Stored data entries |
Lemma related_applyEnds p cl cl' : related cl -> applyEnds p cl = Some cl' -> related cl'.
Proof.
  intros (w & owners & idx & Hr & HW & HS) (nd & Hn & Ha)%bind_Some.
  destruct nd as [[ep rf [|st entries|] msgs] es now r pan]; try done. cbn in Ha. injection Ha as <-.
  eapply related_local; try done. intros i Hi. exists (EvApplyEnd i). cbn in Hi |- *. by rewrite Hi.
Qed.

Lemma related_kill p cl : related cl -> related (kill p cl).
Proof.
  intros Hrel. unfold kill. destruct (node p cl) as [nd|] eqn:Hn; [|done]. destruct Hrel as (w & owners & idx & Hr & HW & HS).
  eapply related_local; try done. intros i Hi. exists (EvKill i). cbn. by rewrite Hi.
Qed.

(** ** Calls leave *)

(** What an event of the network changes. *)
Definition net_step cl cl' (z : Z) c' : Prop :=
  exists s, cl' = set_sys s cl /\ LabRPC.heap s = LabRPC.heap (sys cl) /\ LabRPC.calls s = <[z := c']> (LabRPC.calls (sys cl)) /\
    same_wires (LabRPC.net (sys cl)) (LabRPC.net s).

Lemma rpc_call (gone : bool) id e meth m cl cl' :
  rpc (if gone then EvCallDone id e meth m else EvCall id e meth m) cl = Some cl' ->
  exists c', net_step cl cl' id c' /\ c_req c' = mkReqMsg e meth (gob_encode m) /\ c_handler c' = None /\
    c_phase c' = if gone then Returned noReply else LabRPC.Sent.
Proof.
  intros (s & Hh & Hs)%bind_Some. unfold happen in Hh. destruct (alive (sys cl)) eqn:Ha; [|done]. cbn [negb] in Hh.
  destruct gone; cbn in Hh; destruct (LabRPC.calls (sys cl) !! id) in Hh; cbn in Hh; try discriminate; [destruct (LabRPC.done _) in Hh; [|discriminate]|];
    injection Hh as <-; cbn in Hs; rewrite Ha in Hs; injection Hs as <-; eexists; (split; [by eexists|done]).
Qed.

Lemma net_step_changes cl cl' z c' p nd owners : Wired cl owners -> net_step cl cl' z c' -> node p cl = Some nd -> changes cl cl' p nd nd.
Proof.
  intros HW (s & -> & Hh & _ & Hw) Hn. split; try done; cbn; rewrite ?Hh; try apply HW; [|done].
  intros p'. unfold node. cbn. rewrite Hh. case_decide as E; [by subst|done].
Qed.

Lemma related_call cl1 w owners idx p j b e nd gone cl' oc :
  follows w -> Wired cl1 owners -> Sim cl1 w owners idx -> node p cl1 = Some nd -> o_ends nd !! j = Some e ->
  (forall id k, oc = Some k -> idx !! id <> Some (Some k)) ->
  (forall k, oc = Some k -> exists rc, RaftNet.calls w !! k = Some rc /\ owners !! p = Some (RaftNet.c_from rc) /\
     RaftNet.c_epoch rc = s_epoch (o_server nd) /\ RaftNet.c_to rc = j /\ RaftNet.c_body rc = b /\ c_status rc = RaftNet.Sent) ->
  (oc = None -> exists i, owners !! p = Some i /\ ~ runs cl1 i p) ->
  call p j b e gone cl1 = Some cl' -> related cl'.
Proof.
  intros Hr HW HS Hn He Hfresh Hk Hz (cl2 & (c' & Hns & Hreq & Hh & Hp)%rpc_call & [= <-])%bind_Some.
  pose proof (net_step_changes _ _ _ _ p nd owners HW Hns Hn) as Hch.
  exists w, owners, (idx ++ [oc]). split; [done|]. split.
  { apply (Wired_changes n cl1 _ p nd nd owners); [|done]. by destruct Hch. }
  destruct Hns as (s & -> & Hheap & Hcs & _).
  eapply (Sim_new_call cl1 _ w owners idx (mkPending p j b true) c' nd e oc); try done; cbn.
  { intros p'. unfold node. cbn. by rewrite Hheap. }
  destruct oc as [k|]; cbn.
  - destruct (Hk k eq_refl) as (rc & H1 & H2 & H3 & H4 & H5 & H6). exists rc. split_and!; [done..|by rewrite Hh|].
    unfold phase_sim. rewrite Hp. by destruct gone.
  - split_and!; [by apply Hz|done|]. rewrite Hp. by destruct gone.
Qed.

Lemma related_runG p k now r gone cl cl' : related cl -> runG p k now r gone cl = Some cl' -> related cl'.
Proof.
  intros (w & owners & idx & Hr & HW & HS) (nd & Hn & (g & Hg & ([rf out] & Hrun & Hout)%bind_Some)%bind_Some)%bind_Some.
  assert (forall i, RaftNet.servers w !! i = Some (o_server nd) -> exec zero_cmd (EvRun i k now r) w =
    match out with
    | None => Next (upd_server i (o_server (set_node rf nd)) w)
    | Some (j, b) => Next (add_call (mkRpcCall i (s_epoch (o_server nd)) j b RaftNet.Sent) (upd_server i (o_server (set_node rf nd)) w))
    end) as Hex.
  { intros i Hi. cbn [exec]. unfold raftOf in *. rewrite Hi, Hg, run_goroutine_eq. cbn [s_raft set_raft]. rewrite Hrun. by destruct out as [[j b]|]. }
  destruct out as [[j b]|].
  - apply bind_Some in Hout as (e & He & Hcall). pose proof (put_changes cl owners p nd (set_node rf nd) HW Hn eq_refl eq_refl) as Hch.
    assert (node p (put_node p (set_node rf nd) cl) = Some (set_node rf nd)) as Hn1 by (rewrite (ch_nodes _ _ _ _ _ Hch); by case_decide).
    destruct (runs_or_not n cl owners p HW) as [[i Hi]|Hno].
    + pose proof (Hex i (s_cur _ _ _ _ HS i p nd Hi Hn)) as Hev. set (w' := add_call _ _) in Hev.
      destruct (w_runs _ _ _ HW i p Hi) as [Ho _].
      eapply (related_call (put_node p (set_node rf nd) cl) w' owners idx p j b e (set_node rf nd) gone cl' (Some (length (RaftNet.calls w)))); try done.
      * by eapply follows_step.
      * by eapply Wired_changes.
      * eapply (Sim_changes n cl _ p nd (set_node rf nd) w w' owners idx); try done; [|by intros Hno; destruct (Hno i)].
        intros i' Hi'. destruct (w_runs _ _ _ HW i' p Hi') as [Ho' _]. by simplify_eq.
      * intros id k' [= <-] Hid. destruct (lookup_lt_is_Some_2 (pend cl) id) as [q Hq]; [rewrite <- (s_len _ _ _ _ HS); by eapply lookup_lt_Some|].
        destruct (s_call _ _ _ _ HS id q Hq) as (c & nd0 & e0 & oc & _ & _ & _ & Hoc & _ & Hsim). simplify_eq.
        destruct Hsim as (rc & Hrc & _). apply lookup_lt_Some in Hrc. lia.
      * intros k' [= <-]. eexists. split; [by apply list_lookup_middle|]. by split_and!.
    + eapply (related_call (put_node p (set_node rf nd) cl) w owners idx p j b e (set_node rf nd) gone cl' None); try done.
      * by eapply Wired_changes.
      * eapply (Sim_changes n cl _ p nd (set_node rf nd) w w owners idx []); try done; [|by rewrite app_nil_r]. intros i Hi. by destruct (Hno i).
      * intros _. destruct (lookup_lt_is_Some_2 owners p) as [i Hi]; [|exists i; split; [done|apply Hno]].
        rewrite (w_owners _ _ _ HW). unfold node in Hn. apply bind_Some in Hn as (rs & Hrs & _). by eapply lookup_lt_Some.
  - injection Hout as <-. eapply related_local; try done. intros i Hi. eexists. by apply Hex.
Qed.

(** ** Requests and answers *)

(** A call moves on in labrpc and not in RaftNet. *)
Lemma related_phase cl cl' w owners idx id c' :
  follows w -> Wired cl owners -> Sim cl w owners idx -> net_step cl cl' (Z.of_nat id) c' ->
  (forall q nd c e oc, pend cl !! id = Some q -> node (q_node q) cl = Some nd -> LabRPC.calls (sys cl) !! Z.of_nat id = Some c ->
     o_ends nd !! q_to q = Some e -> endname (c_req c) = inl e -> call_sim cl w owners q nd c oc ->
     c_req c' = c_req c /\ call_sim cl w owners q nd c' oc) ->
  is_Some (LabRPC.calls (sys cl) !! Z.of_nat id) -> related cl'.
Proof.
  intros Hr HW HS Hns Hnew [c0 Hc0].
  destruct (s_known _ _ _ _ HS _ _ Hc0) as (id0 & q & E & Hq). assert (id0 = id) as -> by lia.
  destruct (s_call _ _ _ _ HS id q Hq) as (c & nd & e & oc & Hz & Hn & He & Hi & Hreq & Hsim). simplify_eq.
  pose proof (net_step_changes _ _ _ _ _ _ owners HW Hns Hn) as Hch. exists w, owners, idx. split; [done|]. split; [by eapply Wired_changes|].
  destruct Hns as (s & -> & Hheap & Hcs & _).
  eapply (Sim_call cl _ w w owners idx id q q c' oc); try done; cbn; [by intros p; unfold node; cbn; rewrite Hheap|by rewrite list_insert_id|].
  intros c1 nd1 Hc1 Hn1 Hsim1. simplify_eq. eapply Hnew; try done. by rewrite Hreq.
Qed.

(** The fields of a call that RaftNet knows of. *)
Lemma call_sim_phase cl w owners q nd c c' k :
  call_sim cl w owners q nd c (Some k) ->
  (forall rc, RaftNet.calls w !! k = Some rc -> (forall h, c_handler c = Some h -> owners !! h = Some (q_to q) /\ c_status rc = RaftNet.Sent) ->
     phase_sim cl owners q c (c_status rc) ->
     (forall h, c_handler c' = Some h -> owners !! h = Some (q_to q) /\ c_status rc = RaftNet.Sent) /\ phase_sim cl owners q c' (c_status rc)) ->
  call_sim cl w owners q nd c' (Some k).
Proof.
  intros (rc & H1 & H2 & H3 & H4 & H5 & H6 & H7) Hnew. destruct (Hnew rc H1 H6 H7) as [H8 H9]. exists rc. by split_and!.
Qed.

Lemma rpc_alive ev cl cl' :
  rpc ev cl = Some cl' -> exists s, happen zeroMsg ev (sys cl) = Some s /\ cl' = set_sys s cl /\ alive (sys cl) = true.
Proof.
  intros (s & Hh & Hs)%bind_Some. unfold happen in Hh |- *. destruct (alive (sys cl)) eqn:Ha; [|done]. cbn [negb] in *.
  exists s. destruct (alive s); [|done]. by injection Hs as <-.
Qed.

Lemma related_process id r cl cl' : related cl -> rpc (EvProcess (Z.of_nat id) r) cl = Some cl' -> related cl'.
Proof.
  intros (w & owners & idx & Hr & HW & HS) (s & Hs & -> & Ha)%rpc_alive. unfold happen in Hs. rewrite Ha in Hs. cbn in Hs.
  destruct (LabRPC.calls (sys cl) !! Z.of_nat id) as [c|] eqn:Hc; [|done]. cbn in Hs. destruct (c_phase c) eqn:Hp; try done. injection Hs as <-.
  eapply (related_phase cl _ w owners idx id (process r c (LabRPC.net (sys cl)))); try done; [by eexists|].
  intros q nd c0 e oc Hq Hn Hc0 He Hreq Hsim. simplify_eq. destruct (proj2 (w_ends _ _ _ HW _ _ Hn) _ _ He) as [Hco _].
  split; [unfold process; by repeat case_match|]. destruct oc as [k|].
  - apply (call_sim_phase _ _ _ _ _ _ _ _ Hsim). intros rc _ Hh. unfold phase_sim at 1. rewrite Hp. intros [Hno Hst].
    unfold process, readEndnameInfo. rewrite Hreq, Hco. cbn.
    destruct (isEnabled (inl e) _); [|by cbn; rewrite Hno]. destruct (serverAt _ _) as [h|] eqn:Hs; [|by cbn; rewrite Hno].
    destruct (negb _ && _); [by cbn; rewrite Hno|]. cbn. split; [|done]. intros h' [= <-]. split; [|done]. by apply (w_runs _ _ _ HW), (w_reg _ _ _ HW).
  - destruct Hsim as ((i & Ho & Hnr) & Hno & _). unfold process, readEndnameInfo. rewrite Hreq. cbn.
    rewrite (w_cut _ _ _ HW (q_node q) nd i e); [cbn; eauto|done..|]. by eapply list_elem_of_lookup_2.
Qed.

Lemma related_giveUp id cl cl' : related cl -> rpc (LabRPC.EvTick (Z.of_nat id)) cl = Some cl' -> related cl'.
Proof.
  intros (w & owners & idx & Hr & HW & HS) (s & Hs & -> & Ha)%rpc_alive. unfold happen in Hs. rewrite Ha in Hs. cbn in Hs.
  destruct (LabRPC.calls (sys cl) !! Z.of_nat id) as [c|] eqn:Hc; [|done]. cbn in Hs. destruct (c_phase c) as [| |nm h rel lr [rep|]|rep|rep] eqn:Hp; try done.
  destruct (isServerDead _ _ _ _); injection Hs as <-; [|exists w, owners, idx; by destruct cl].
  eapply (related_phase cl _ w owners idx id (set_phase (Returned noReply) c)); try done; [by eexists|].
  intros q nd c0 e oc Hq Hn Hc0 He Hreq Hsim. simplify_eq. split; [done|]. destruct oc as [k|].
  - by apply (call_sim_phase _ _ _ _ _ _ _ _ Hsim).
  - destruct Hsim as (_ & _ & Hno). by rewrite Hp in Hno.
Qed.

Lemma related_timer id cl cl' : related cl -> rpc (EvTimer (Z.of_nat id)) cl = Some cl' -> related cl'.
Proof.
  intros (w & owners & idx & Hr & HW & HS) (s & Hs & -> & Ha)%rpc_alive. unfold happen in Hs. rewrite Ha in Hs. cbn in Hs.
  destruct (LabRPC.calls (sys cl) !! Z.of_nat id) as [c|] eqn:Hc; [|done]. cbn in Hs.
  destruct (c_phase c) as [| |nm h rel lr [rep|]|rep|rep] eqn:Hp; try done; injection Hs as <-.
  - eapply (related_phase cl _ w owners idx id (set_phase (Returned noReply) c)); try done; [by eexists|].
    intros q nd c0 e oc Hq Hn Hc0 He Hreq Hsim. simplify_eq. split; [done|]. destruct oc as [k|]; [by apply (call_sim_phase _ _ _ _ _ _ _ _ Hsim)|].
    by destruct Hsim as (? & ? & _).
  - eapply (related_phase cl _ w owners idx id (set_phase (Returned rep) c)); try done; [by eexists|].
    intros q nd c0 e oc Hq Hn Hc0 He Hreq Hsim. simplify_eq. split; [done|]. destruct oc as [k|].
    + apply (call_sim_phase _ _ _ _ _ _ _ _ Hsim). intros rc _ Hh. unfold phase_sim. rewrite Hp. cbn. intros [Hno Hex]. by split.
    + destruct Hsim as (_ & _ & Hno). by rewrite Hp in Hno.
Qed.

ASSIGNED TASK |
Look through the entries. Copy out each line with "readEndnameInfo" in it.

RESPONSE TO THIS EXERCISE |
    unfold process, readEndnameInfo. rewrite Hreq, Hco. cbn.
  - destruct Hsim as ((i & Ho & Hnr) & Hno & _). unfold process, readEndnameInfo. rewrite Hreq. cbn.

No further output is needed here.